■ SUPPLIED INFORMATION:

(* ===== verification/Jobs.v ===== *)
(** * Jobs (go/runtime/job, go/runtime/job/mock)

    The job lifecycle and the in-memory engine that implements [job.Service].
    An engine method runs on the engine and on the world its publisher acts on;
    the status changes go through [Domain.Transition].  Every method holds the
    engine's mutex throughout, so it is one step, and a publisher cannot call
    back into the engine.  The reading of the clock, the delay [Backoff.Compute]
    returns (floating point and random) and what [json.Marshal] makes of a
    payload are arguments; the order in which the engine ranges over its jobs is
    [MapOrder]'s, so sorting is stable in the model without loss. *)

From S2P Require Import Prelude StreamWire Domain.

Local Open Scope Z_scope.

Inductive Status := StatusPending | StatusActive | StatusSucceeded | StatusFailed | StatusTimeout | StatusCancelled.

#[export] Instance Status_eq_dec : EqDecision Status.
Proof. solve_decision. Defined.

Definition status_string (s : Status) : string :=
  match s with
  | StatusPending => "pending" | StatusActive => "active" | StatusSucceeded => "succeeded"
  | StatusFailed => "failed" | StatusTimeout => "timeout" | StatusCancelled => "canceled"
  end.

Definition transitionRules : gmap string (list string) :=
  {[ "pending" := ["active"; "canceled"];
     "active" := ["succeeded"; "failed"; "timeout"; "pending"; "canceled"];
     "failed" := ["pending"];
     "timeout" := ["pending"] ]}.

(** [Metadata] is never read and left out; [Backoff] only matters to the delay. *)
Record Job := mkJob {
  ID : string;
  Queue : string;
  Type_ : string;
  jstatus : Status;
  Payload : option string;
  Result : option string;
  Error : string;
  ClaimedBy : string;
  Priority : Z;
  Attempts : Z;
  MaxAttempts : Z;
  CreatedAt : Z;
  UpdatedAt : Z;
  ClaimedAt : option Z;
  StartedAt : option Z;
  CompletedAt : option Z;
  ExpiresAt : option Z;
  ScheduledAt : option Z;
  NextRunAt : option Z;
}.

(** What [json.Marshal] makes of a payload: nothing to marshal, a failure, or
    bytes. *)
Definition marshalled : Type := option (option string).

Record EnqueueOpts := mkEnqueueOpts {
  o_Queue : string; o_Type : string; o_Payload : marshalled; o_Priority : Z; o_MaxAttempts : Z; o_ClaimTTL : Z; o_ScheduledAt : option Z;
}.

Record FailOpts := mkFailOpts { f_Error : string; f_Retry : bool }.
Record JobQuery := mkJobQuery { q_Queue : string; q_Status : string; q_Type : string; q_Limit : Z }.

Record JobEvent := mkJobEvent { je_topic : string; je_job : Job; je_error : string }.

Definition TopicCreated := "job.created".
Definition TopicClaimed := "job.claimed".
Definition TopicSucceeded := "job.succeeded".
Definition TopicFailed := "job.failed".
Definition TopicTimeout := "job.timeout".
Definition TopicRetried := "job.retried".
Definition TopicCancelled := "job.cancelled".
Definition TopicStaleReleased := "job.stale_released".
Definition TopicDeadLetter := "job.dead_letter".
Definition TopicHeartbeat := "job.heartbeat".

Record Engine := mkEngine {
  jobs : gmap string Job;
  claimTTL : Z;
  ttls : gmap string Z;
  seq : Z;
}.

Definition New : Engine := mkEngine ∅ (5 * 60 * 10 ^ 9) ∅ 0.

Definition set_jobs (m : gmap string Job) (e : Engine) : Engine := mkEngine m (claimTTL e) (ttls e) (seq e).

Definition ttlFor (id : string) (e : Engine) : Z := default (claimTTL e) (ttls e !! id).

(** ** Status changes of a job *)

Definition claimed_job (worker : string) (now exp : Z) (j : Job) : Job :=
  mkJob (ID j) (Queue j) (Type_ j) StatusActive (Payload j) (Result j) (Error j) worker (Priority j) (int64 (Attempts j + 1)) (MaxAttempts j)
    (CreatedAt j) now (Some now) (Some now) (CompletedAt j) (Some exp) (ScheduledAt j) (NextRunAt j).

(** The claim is taken off; [err] and [next] replace error and next run. *)
Definition released_job (err : string) (now : Z) (next : option Z) (j : Job) : Job :=
  mkJob (ID j) (Queue j) (Type_ j) StatusPending (Payload j) (Result j) err "" (Priority j) (Attempts j) (MaxAttempts j)
    (CreatedAt j) now None None (CompletedAt j) None (ScheduledAt j) next.

Definition ended_job (s : Status) (err : string) (result : option string) (now : Z) (j : Job) : Job :=
  mkJob (ID j) (Queue j) (Type_ j) s (Payload j) result err (ClaimedBy j) (Priority j) (Attempts j) (MaxAttempts j)
    (CreatedAt j) now (ClaimedAt j) (StartedAt j) (Some now) (ExpiresAt j) (ScheduledAt j) (NextRunAt j).

Definition beating_job (now exp : Z) (j : Job) : Job :=
  mkJob (ID j) (Queue j) (Type_ j) (jstatus j) (Payload j) (Result j) (Error j) (ClaimedBy j) (Priority j) (Attempts j) (MaxAttempts j)
    (CreatedAt j) now (ClaimedAt j) (StartedAt j) (CompletedAt j) (Some exp) (ScheduledAt j) (NextRunAt j).

(** ** The engine *)

(** The publisher, by the two kinds of payload it is given; errors of job
    events are dropped by [PublishEvent]. *)
Record JobPublisher (W : Type) := mkJobPublisher {
  pub_transition : EventPublisher W unit;
  pub_event : JobEvent → W → W;
}.
Arguments mkJobPublisher {_}. Arguments pub_transition {_}. Arguments pub_event {_}.

Section engine.
Context {W : Type} `{MO : MapOrder} (pub : option (JobPublisher W)).

Definition NewStateMachine : StateMachine W unit :=
  mkSM transitionRules (pub_transition <$> pub) DefaultStateMachineTopics.

Definition method (A : Type) : Type := st (Engine * W) error A.

Definition PublishEvent (topic : string) (j : Job) (err : string) : method unit := λ s,
  (Ok tt, match pub with None => s | Some p => (s.1, pub_event p (mkJobEvent topic j err) s.2) end).

(** [e.sm.Transition(ctx, ..., false)]; its goroutine acts on the world only. *)
Definition transition (ctx : Ctx) (from to : Status) : method unit := λ s,
  let '(r, w) := Transition NewStateMachine ctx (status_string from) (status_string to) false s.2 in
  (match r with Ok _ => Ok tt | Err e => Err e end, (s.1, w)).

Definition put_job (id : string) (j : Job) : method unit := modify (λ s, (set_jobs (<[id:=j]> (jobs s.1)) s.1, s.2)).

Definition find_job (id : string) : method Job := λ s,
  (match jobs s.1 !! id with Some j => Ok j | None => Err ErrNotFound end, s).

Definition engine_state : method Engine := λ s, (Ok s.1, s).

Definition Enqueue (opts : EnqueueOpts) (now : Z) : method string :=
  if String.eqb (o_Queue opts) "" then throw (ErrValidation "queue is required")
  else if String.eqb (o_Type opts) "" then throw (ErrValidation "type is required")
  else
    modify (λ s, (mkEngine (jobs s.1) (claimTTL s.1) (ttls s.1) (int64 (seq s.1 + 1)), s.2));;
    e ← engine_state;
    let id := "job_" +:+ formatOffset (seq e) in
    payload ← match o_Payload opts with
              | None => mret None
              | Some None => throw (ErrValidation "marshal payload")
              | Some (Some b) => mret (Some b)
              end;
    let maxAttempts := if o_MaxAttempts opts <=? 0 then 3 else o_MaxAttempts opts in
    let j := mkJob id (o_Queue opts) (o_Type opts) StatusPending payload None "" "" (o_Priority opts) 0 maxAttempts now now
               None None None None (o_ScheduledAt opts) None in
    put_job id j;;
    modify (λ s, (mkEngine (jobs s.1) (claimTTL s.1) (if 0 <? o_ClaimTTL opts then <[id:=o_ClaimTTL opts]> (ttls s.1) else ttls s.1) (seq s.1), s.2));;
    PublishEvent TopicCreated j "";;
    mret id.

(** Not due yet. *)
Definition after (at_ : option Z) (now : Z) : bool := match at_ with Some t => now <? t | None => false end.

Definition eligible (queue : string) (now : Z) (j : Job) : bool :=
  String.eqb (Queue j) queue && bool_decide (jstatus j = StatusPending) && negb (after (ScheduledAt j) now) && negb (after (NextRunAt j) now).

Definition job_le (j k : Job) : Prop :=
  Priority j < Priority k ∨ Priority j = Priority k ∧ CreatedAt j ≤ CreatedAt k.

#[export] Instance job_le_dec : RelDecision job_le.
Proof. intros j k. unfold job_le. apply _. Defined.

(** The engine's jobs in the order a range visits them. *)
Definition all_jobs (e : Engine) : list Job := omap (λ id, jobs e !! id) (range_order 0 (dom (jobs e))).

Definition candidates (queue : string) (now : Z) (e : Engine) : list Job :=
  merge_sort job_le (filter (λ j, eligible queue now j = true) (all_jobs e)).

Definition Claim (ctx : Ctx) (queue worker : string) (now : Z) : method (option Job) :=
  e ← engine_state;
  match candidates queue now e with
  | [] => mret None
  | j :: _ =>
      transition ctx (jstatus j) StatusActive;;
      let j' := claimed_job worker now (now + ttlFor (ID j) e) j in
      put_job (ID j) j';;
      PublishEvent TopicClaimed j' "";;
      mret (Some j')
  end.

(** The status is set before the result is marshalled. *)
Definition Complete (ctx : Ctx) (id : string) (result : marshalled) (now : Z) : method unit :=
  j ← find_job id;
  transition ctx (jstatus j) StatusSucceeded;;
  put_job id (ended_job StatusSucceeded (Error j) (Result j) now j);;
  match result with
  | Some None => throw (ErrValidation "marshal result")
  | _ =>
      let j' := ended_job StatusSucceeded (Error j) (match result with Some (Some b) => Some b | _ => Result j end) now j in
      put_job id j';;
      PublishEvent TopicSucceeded j' ""
  end.

Definition Fail_ (ctx : Ctx) (id : string) (opts : FailOpts) (now delay : Z) : method unit :=
  j ← find_job id;
  if f_Retry opts && (Attempts j <? MaxAttempts j) then
    transition ctx (jstatus j) StatusPending;;
    let j' := released_job (f_Error opts) now (Some (now + delay)) j in
    put_job id j';;
    PublishEvent TopicRetried j' (f_Error opts)
  else
    transition ctx (jstatus j) StatusFailed;;
    let j' := ended_job StatusFailed (f_Error opts) (Result j) now j in
    put_job id j';;
    PublishEvent TopicFailed j' (f_Error opts);;
    (if f_Retry opts then PublishEvent TopicDeadLetter j' (f_Error opts) else mret tt).

Definition Timeout_ (ctx : Ctx) (id : string) (now : Z) : method unit :=
  j ← find_job id;
  transition ctx (jstatus j) StatusTimeout;;
  let j' := ended_job StatusTimeout (Error j) (Result j) now j in
  put_job id j';;
  PublishEvent TopicTimeout j' "".

Definition Cancel (ctx : Ctx) (id : string) (now : Z) : method unit :=
  j ← find_job id;
  transition ctx (jstatus j) StatusCancelled;;
  let j' := ended_job StatusCancelled (Error j) (Result j) now j in
  put_job id j';;
  PublishEvent TopicCancelled j' "".

Definition Heartbeat (ctx : Ctx) (id : string) (now : Z) : method unit :=
  j ← find_job id;
  if bool_decide (jstatus j = StatusActive) then
    e ← engine_state;
    let j' := beating_job now (now + ttlFor id e) j in
    put_job id j';;
    PublishEvent TopicHeartbeat j' ""
  else throw (ErrValidation "heartbeat requires active status").

Definition Get (id : string) : method Job := find_job id.

Definition created_le (j k : Job) : Prop := CreatedAt j ≤ CreatedAt k.

#[export] Instance created_le_dec : RelDecision created_le.
Proof. intros j k. unfold created_le. apply _. Defined.

Definition matches_query (q : JobQuery) (j : Job) : bool :=
  (String.eqb (q_Queue q) "" || String.eqb (Queue j) (q_Queue q)) &&
  (String.eqb (q_Status q) "" || String.eqb (status_string (jstatus j)) (q_Status q)) &&
  (String.eqb (q_Type q) "" || String.eqb (Type_ j) (q_Type q)).

Definition List (q : JobQuery) : method (list Job) :=
  e ← engine_state;
  let result := merge_sort created_le (filter (λ j, matches_query q j = true) (all_jobs e)) in
  mret (if (0 <? q_Limit q) && (q_Limit q <? Z.of_nat (length result)) then take (Z.to_nat (q_Limit q)) result else result).

(** One turn of the loop; a vetoed release is skipped. *)
Definition release_stale (ctx : Ctx) (now : Z) (id : string) (n : Z) : method Z := λ s,
  match jobs s.1 !! id with
  | None => (Ok n, s)
  | Some j =>
      if bool_decide (jstatus j = StatusActive) && match ExpiresAt j with Some x => x <? now | None => false end then
        match transition ctx (jstatus j) StatusPending s with
        | (Err _, s) => (Ok n, s)
        | (Ok _, s) =>
            let j' := released_job (Error j) now (NextRunAt j) j in
            (put_job id j';; PublishEvent TopicStaleReleased j' "";; mret (n + 1)) s
        end
      else (Ok n, s)
  end.

Fixpoint release_loop (ctx : Ctx) (now : Z) (ids : list string) (n : Z) : method Z :=
  match ids with
  | [] => mret n
  | id :: ids => n ← release_stale ctx now id n; release_loop ctx now ids n
  end.

Definition ReleaseStaleClaims (ctx : Ctx) (now : Z) : method Z :=
  e ← engine_state; release_loop ctx now (range_order 0 (dom (jobs e))) 0.

End engine.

■ EXERCISE GOAL:
Return, word for word, every line from the top of the entries down to the line that holds "An engine method", both included.

■ RESPONSE BOX:
(* ===== verification/Jobs.v ===== *)
(** * Jobs (go/runtime/job, go/runtime/job/mock)

    The job lifecycle and the in-memory engine that implements [job.Service].
    An engine method runs on the engine and on the world its publisher acts on;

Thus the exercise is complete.